## TASK STATEMENT:
Filter the records, keeping every line that has the string "thrustGrams".

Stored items
========
(** * Resort map view (frontend/src/app/page.tsx)

    A shallow embedding of the page component [Home]: the seeded lift
    collection, the display tables, the path-descriptor builder
    [drawLiftLine], the three layers the component derives from its
    selection state on every render, and the event loop that drives the
    selection. *)

From Stdlib Require Import List String Ascii ZArith Bool Lia.
From Stdlib Require Import DecimalString DecimalZ.
Import ListNotations.

Local Open Scope list_scope.
Local Open Scope string_scope.

(** ** JavaScript values used by the page *)

Module JS.

(** [Array.prototype.join] on an array of strings. *)
Fixpoint join (sep : string) (xs : list string) : string :=
  match xs with
  | [] => ""
  | x :: rest =>
      match rest with
      | [] => x
      | _ :: _ => x ++ sep ++ join sep rest
      end
  end.

(** [String.prototype.split] on a one-character separator: every field,
    empty ones included. *)
Fixpoint split (sep : ascii) (s : string) : list string :=
  match s with
  | EmptyString => [""]
  | String c s' =>
      if Ascii.eqb c sep then "" :: split sep s'
      else match split sep s' with
           | [] => [String c ""]
           | field :: fields => String c field :: fields
           end
  end.

(** [String.prototype.toUpperCase] on one ASCII code unit. *)
Definition upper_char (c : ascii) : ascii :=
  let n := nat_of_ascii c in
  if (97 <=? n)%nat && (n <=? 122)%nat then ascii_of_nat (n - 32) else c.

(** [String.prototype.toUpperCase]; the page applies it to the status and
    difficulty literals only, which are ASCII. *)
Fixpoint toUpperCase (s : string) : string :=
  match s with
  | EmptyString => EmptyString
  | String c s' => String (upper_char c) (toUpperCase s')
  end.

(** [a === b] where [a : string | null] and [b : string]. *)
Definition strict_eq (a : option string) (b : string) : bool :=
  match a with
  | Some x => String.eqb x b
  | None => false
  end.

(** A template-literal hole [${v}] where [v] may be [undefined]. *)
Definition interpolate (v : option string) : string :=
  match v with
  | Some s => s
  | None => "undefined"
  end.

(** [table[key]] on an object literal: [None] is [undefined]. *)
Fixpoint get (table : list (string * string)) (key : string) : option string :=
  match table with
  | [] => None
  | (k, v) :: rest => if String.eqb k key then Some v else get rest key
  end.

(** [Number.prototype.toString] on an integer value: the decimal numeral,
    with a leading minus sign below zero. This is what JS prints for the
    integers up to [Number.MAX_SAFE_INTEGER] in magnitude; beyond, JS
    rounds to the nearest [number] and, from 1e21 on, prints an exponent. *)
Definition Z_toString (z : Z) : string :=
  NilZero.string_of_int (Z.to_int z).

(** The inverse reading of a decimal numeral. *)
Definition Z_ofString (s : string) : option Z :=
  option_map Z.of_int (NilZero.int_of_string s).

End JS.

(** ** Whitespace-separated tokens

    Both a [class] attribute and SVG path data are read as tokens separated
    by white space (space, tab, line feed, form feed, carriage return). *)

Definition is_wsp (c : ascii) : bool :=
  let n := nat_of_ascii c in
  (n =? 32)%nat || (n =? 9)%nat || (n =? 10)%nat || (n =? 12)%nat || (n =? 13)%nat.

(** The maximal runs between white-space characters, empty runs included. *)
Fixpoint fields (s : string) : list string :=
  match s with
  | EmptyString => [""]
  | String c s' =>
      if is_wsp c then "" :: fields s'
      else match fields s' with
           | [] => [String c ""]
           | field :: rest => String c field :: rest
           end
  end.

Definition nonempty (s : string) : bool :=
  match s with
  | EmptyString => false
  | String _ _ => true
  end.

Definition tokens (s : string) : list string := filter nonempty (fields s).

Definition has_class (c : string) (className : string) : bool :=
  existsb (String.eqb c) (tokens className).

Definition nl : string := String (ascii_of_nat 10) "".

(** ** The data model *)

Inductive Status := open | closed | hold.
Inductive LiftType := express | quad | magic_carpet.
Inductive Difficulty := beginner | intermediate | advanced.

Definition Status_str (s : Status) : string :=
  match s with open => "open" | closed => "closed" | hold => "hold" end.

Definition LiftType_str (t : LiftType) : string :=
  match t with express => "express" | quad => "quad" | magic_carpet => "magic-carpet" end.

Definition Difficulty_str (d : Difficulty) : string :=
  match d with
  | beginner => "beginner" | intermediate => "intermediate" | advanced => "advanced"
  end.

(** The display tables, lines 49-65: object literals keyed by the runtime
    strings, in insertion order. *)
Definition statusColors : list (string * string) :=
  [ ("open", "bg-emerald-500 text-white");
    ("closed", "bg-red-500 text-white");
    ("hold", "bg-amber-500 text-white") ].

Definition difficultyColors : list (string * string) :=
  [ ("beginner", "bg-green-100 text-green-800");
    ("intermediate", "bg-blue-100 text-blue-800");
    ("advanced", "bg-black text-white") ].

Definition typeIcons : list (string * string) :=
  [ ("express", "🚡");
    ("quad", "🚠");
    ("magic-carpet", "✨") ].

(** ** The rendered tree *)

Record LegendItem := {
  legend_key : string;
  legend_dot_className : string;
  legend_label : string
}.

Record PathElement := {
  path_key : string;
  d : string;
  stroke : string;
  strokeWidth : Z;
  fill : string;
  path_className : string;
  strokeDasharray : string
}.

Record Badge := {
  badge_variant : string;
  badge_className : option string;
  badge_text : string
}.

Record CardContent := {
  card_className : string;
  card_heading : string;
  card_status : Badge;
  card_difficulty : Badge;
  card_wait : string
}.
Definition Param_eqb (a b : Param) : bool :=
  match a, b with
  | PropellerDiameter, PropellerDiameter
  | MotorKV, MotorKV
  | BatteryCapacity, BatteryCapacity
  | NumberOfMotors, NumberOfMotors => true
  | _, _ => false
  end.

(** [p in optimize_params] *)
Definition param_in (p : Param) (optimize_params : list Param) : bool :=
  existsb (Param_eqb p) optimize_params.

(** The [best_config] dictionary. *)
Record BestConfig : Type := {
  cfg_prop_diameter : R;
  cfg_motor_kv : R;
  cfg_battery_capacity : R;
  cfg_motor_count : Z;
  cfg_twr : R;
  cfg_flight_time : R;
  cfg_total_weight : R;
  cfg_power : R;
  cfg_score : R
}.

(** What the method reports in [optimize_results]. *)
Inductive Outcome : Type :=
| NoParametersSelected
| Found (best_config : BestConfig)
| NoValidConfiguration.

(** The metrics computed at the top of the loop body for one combination. *)
Record Metrics : Type := {
  m_total_thrust : R;
  m_total_weight : R;
  m_twr : R;
  m_power : R;
  m_flight_time : R
}.

Definition candidate_metrics (self : DroneCalculatorGUI)
           (prop_d motor_kv battery_cap : R) (motor_count : Z)
  : result Metrics :=
  let rpm :=
    calculate_motor_rpm calculator (battery_voltage self) motor_kv
                        default_load_current in
  thrust_per_motor <-
    calculate_propeller_thrust calculator prop_d (prop_pitch self) rpm
                               default_efficiency ;;
  let total_thrust := thrust_per_motor * IZR motor_count in
  let total_weight :=
    motor_weight self * IZR motor_count +
    battery_weight self +
    frame_weight self +
    flight_controller_weight self +
    camera_weight self +
    additional_payload self +
    wiring_weight self in
  twr <-
    (if Rgt_dec total_weight 0 then truediv total_thrust total_weight
     else Ok 0) ;;
  p <-
    calculate_power_consumption calculator thrust_per_motor
                                default_motor_efficiency ;;
  let power := p * IZR motor_count in
  flight_time <-
    calculate_flight_time calculator battery_cap power
                          (battery_voltage self) ;;
  Ok {| m_total_thrust := total_thrust;
        m_total_weight := total_weight;
        m_twr := twr;
        m_power := power;
        m_flight_time := flight_time |}.

Definition score_of (m : Metrics) : R :=
  (m_twr m * 30) + (m_flight_time m * 2) - (m_total_weight m * 0.01)
  - (m_power m * 0.1).

(** Loop-carried state: [(best_score, best_config)]. *)
Definition SearchState : Type := (R * option BestConfig)%type.

(** The rest of the loop body: the two [continue] guards, the score and
    the update of the best configuration. *)
Definition consider (self : DroneCalculatorGUI)
           (prop_d motor_kv battery_cap : R) (motor_count : Z)
           (m : Metrics) (st : SearchState) : SearchState :=
  let best_score := fst st in
  if Rgt_dec (m_total_weight m) (max_weight self) then st
  else if Rlt_dec (m_flight_time m) (min_flight_time self) then st
  else
    let score := score_of m in
    if Rgt_dec score best_score then
      if Rge_dec (m_twr m) 1 then
        (score,
         Some {| cfg_prop_diameter := prop_d;
                 cfg_motor_kv := motor_kv;
                 cfg_battery_capacity := battery_cap;
                 cfg_motor_count := motor_count;
                 cfg_twr := m_twr m;
                 cfg_flight_time := m_flight_time m;
                 cfg_total_weight := m_total_weight m;
                 cfg_power := m_power m;
                 cfg_score := score |})
      else st
    else st.

Definition loop_body (self : DroneCalculatorGUI)
           (prop_d motor_kv battery_cap : R) (motor_count : Z)
           (st : SearchState) : result SearchState :=
  m <- candidate_metrics self prop_d motor_kv battery_cap motor_count ;;
  Ok (consider self prop_d motor_kv battery_cap motor_count m st).

Definition optimize_params (self : DroneCalculatorGUI) : list Param :=
  (if opt_prop_diameter self then [PropellerDiameter] else []) ++
  (if opt_motor_kv self then [MotorKV] else []) ++
  (if opt_battery_capacity self then [BatteryCapacity] else []) ++
  (if opt_num_motors self then [NumberOfMotors] else []).

Definition prop_diameters (self : DroneCalculatorGUI) : list R :=
  if param_in PropellerDiameter (optimize_params self)
  then [8; 10; 12; 14] else [prop_diameter self].

Definition motor_kvs (self : DroneCalculatorGUI) : list R :=
  if param_in MotorKV (optimize_params self)
  then [800; 1000; 1200; 1500] else [motor_kv self].

Definition battery_caps (self : DroneCalculatorGUI) : list R :=
  if param_in BatteryCapacity (optimize_params self)
  then [3000; 5000; 8000; 10000] else [battery_capacity self].

Definition motor_counts (self : DroneCalculatorGUI) : list Z :=
  if param_in NumberOfMotors (optimize_params self)
  then [3; 4; 6; 8]%Z else [num_motors self].

(** A [Raise] is an exception escaping the method (it has no handler). *)
Definition run_optimization (self : DroneCalculatorGUI) : result Outcome :=
  match optimize_params self with
  | [] => Ok NoParametersSelected
  | _ :: _ =>
    st <-
      for_in (prop_diameters self) (fun prop_d =>
        for_in (motor_kvs self) (fun motor_kv =>
          for_in (battery_caps self) (fun battery_cap =>
            for_in (motor_counts self) (fun motor_count =>
              loop_body self prop_d motor_kv battery_cap motor_count))))
        (0, None) ;;
    match snd st with
    | Some best_config => Ok (Found best_config)
    | None => Ok NoValidConfiguration
    end
  end.

(** ** The formulas as the specification words them *)

Module Spec.

(** [x^1.5] for a non-negative real [x]. *)
Definition pow_three_halves (x : R) : R := x * sqrt x.

Definition powerConsumption (thrustGrams motorEfficiency : R) : R :=
  pow_three_halves (thrustGrams / 101.97) / (motorEfficiency * 10).

Definition flightTimeMinutes (capacityMah powerWatts voltage : R) : R :=
  ((capacityMah / 1000) / (powerWatts / voltage)) * 60.

(** Step 4 of the evaluator. *)
Definition totalWeight (frame flightController camera payload wiring
                        motorWeight escWeight batteryWeight : R)
           (motorCount : Z) : R :=
  (frame + flightController + camera + payload + wiring)
  + motorWeight * IZR motorCount
  + escWeight * IZR motorCount
  + batteryWeight.

End Spec.


(** ** GUI states used as test vectors *)

(** The values the widgets are created with; this is also the regression
    scenario of the specification. *)
Definition default_gui : DroneCalculatorGUI :=
  {| prop_diameter := 10;
     prop_pitch := 4.5;
     prop_efficiency := 80;
     motor_kv := 1000;
     motor_efficiency := 85;
     motor_weight := 50;
     num_motors := 4;
     battery_voltage := 11.1;
     battery_capacity := 5000;
     battery_weight := 300;
     esc_weight := 25;
     frame_weight := 200;
     flight_controller_weight := 30;
     camera_weight := 100;
     additional_payload := 0;
     wiring_weight := 50;
     opt_prop_diameter := false;
     opt_motor_kv := false;
     opt_battery_capacity := false;
     opt_num_motors := false;
     max_weight := 2000;
     min_flight_time := 10;
     max_cost := 500 |}.

Definition set_num_motors (g : DroneCalculatorGUI) (k : Z)
  : DroneCalculatorGUI :=
  {| prop_diameter := prop_diameter g;
     prop_pitch := prop_pitch g;
     prop_efficiency := prop_efficiency g;
     motor_kv := motor_kv g;
     motor_efficiency := motor_efficiency g;
     motor_weight := motor_weight g;
     num_motors := k;
     battery_voltage := battery_voltage g;
     battery_capacity := battery_capacity g;
     battery_weight := battery_weight g;
     esc_weight := esc_weight g;
     frame_weight := frame_weight g;
     flight_controller_weight := flight_controller_weight g;
     camera_weight := camera_weight g;
     additional_payload := additional_payload g;
     wiring_weight := wiring_weight g;
     opt_prop_diameter := opt_prop_diameter g;
     opt_motor_kv := opt_motor_kv g;
     opt_battery_capacity := opt_battery_capacity g;
     opt_num_motors := opt_num_motors g;
     max_weight := max_weight g;
     min_flight_time := min_flight_time g;
     max_cost := max_cost g |}.

(** The default state with a dead battery and motors of efficiency 0. *)
Definition dead_battery_gui : DroneCalculatorGUI :=
  {| prop_diameter := 10;
     prop_pitch := 4.5;
     prop_efficiency := 80;
     motor_kv := 1000;
     motor_efficiency := 0;
     motor_weight := 50;
     num_motors := 4;
     battery_voltage := 0;
     battery_capacity := 5000;
     battery_weight := 300;
     esc_weight := 25;
     frame_weight := 200;
     flight_controller_weight := 30;
     camera_weight := 100;
     additional_payload := 0;
     wiring_weight := 50;
     opt_prop_diameter := false;
     opt_motor_kv := false;
     opt_battery_capacity := false;
     opt_num_motors := false;
     max_weight := 2000;
     min_flight_time := 10;
     max_cost := 500 |}.

(** ** The search space of [run_optimization] *)

(** One combination [(prop_d, motor_kv, battery_cap, motor_count)]. *)
Definition Candidate : Type := (R * R * R * Z)%type.

(** The combinations in the order the four nested loops visit them. *)
Definition grid (self : DroneCalculatorGUI) : list Candidate :=
  flat_map (fun prop_d =>
    flat_map (fun motor_kv =>
      flat_map (fun battery_cap =>
        map (fun motor_count => (prop_d, motor_kv, battery_cap, motor_count))
            (motor_counts self))
        (battery_caps self))
      (motor_kvs self))
    (prop_diameters self).

Definition metrics_of (self : DroneCalculatorGUI) (c : Candidate)
  : result Metrics :=
  let '(prop_d, motor_kv, battery_cap, motor_count) := c in
  candidate_metrics self prop_d motor_kv battery_cap motor_count.

Definition visit (self : DroneCalculatorGUI) (c : Candidate)
           (st : SearchState) : result SearchState :=
  let '(prop_d, motor_kv, battery_cap, motor_count) := c in
  loop_body self prop_d motor_kv battery_cap motor_count st.

(** The dictionary stored for combination [c] with metrics [m]. *)
Definition config_of (c : Candidate) (m : Metrics) : BestConfig :=
  let '(prop_d, motor_kv, battery_cap, motor_count) := c in
  {| cfg_prop_diameter := prop_d;
     cfg_motor_kv := motor_kv;
     cfg_battery_capacity := battery_cap;
     cfg_motor_count := motor_count;
     cfg_twr := m_twr m;
     cfg_flight_time := m_flight_time m;
     cfg_total_weight := m_total_weight m;
     cfg_power := m_power m;
     cfg_score := score_of m |}.

(** The two constraints and the thrust-to-weight bar, on the metrics the
    loop computes. *)
Definition admissible (self : DroneCalculatorGUI) (m : Metrics) : Prop :=
  m_total_weight m <= max_weight self
  /\ m_flight_time m >= min_flight_time self
  /\ m_twr m >= 1.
========
## EXERCISE ANSWER:
Definition powerConsumption (thrustGrams motorEfficiency : R) : R :=
  pow_three_halves (thrustGrams / 101.97) / (motorEfficiency * 10).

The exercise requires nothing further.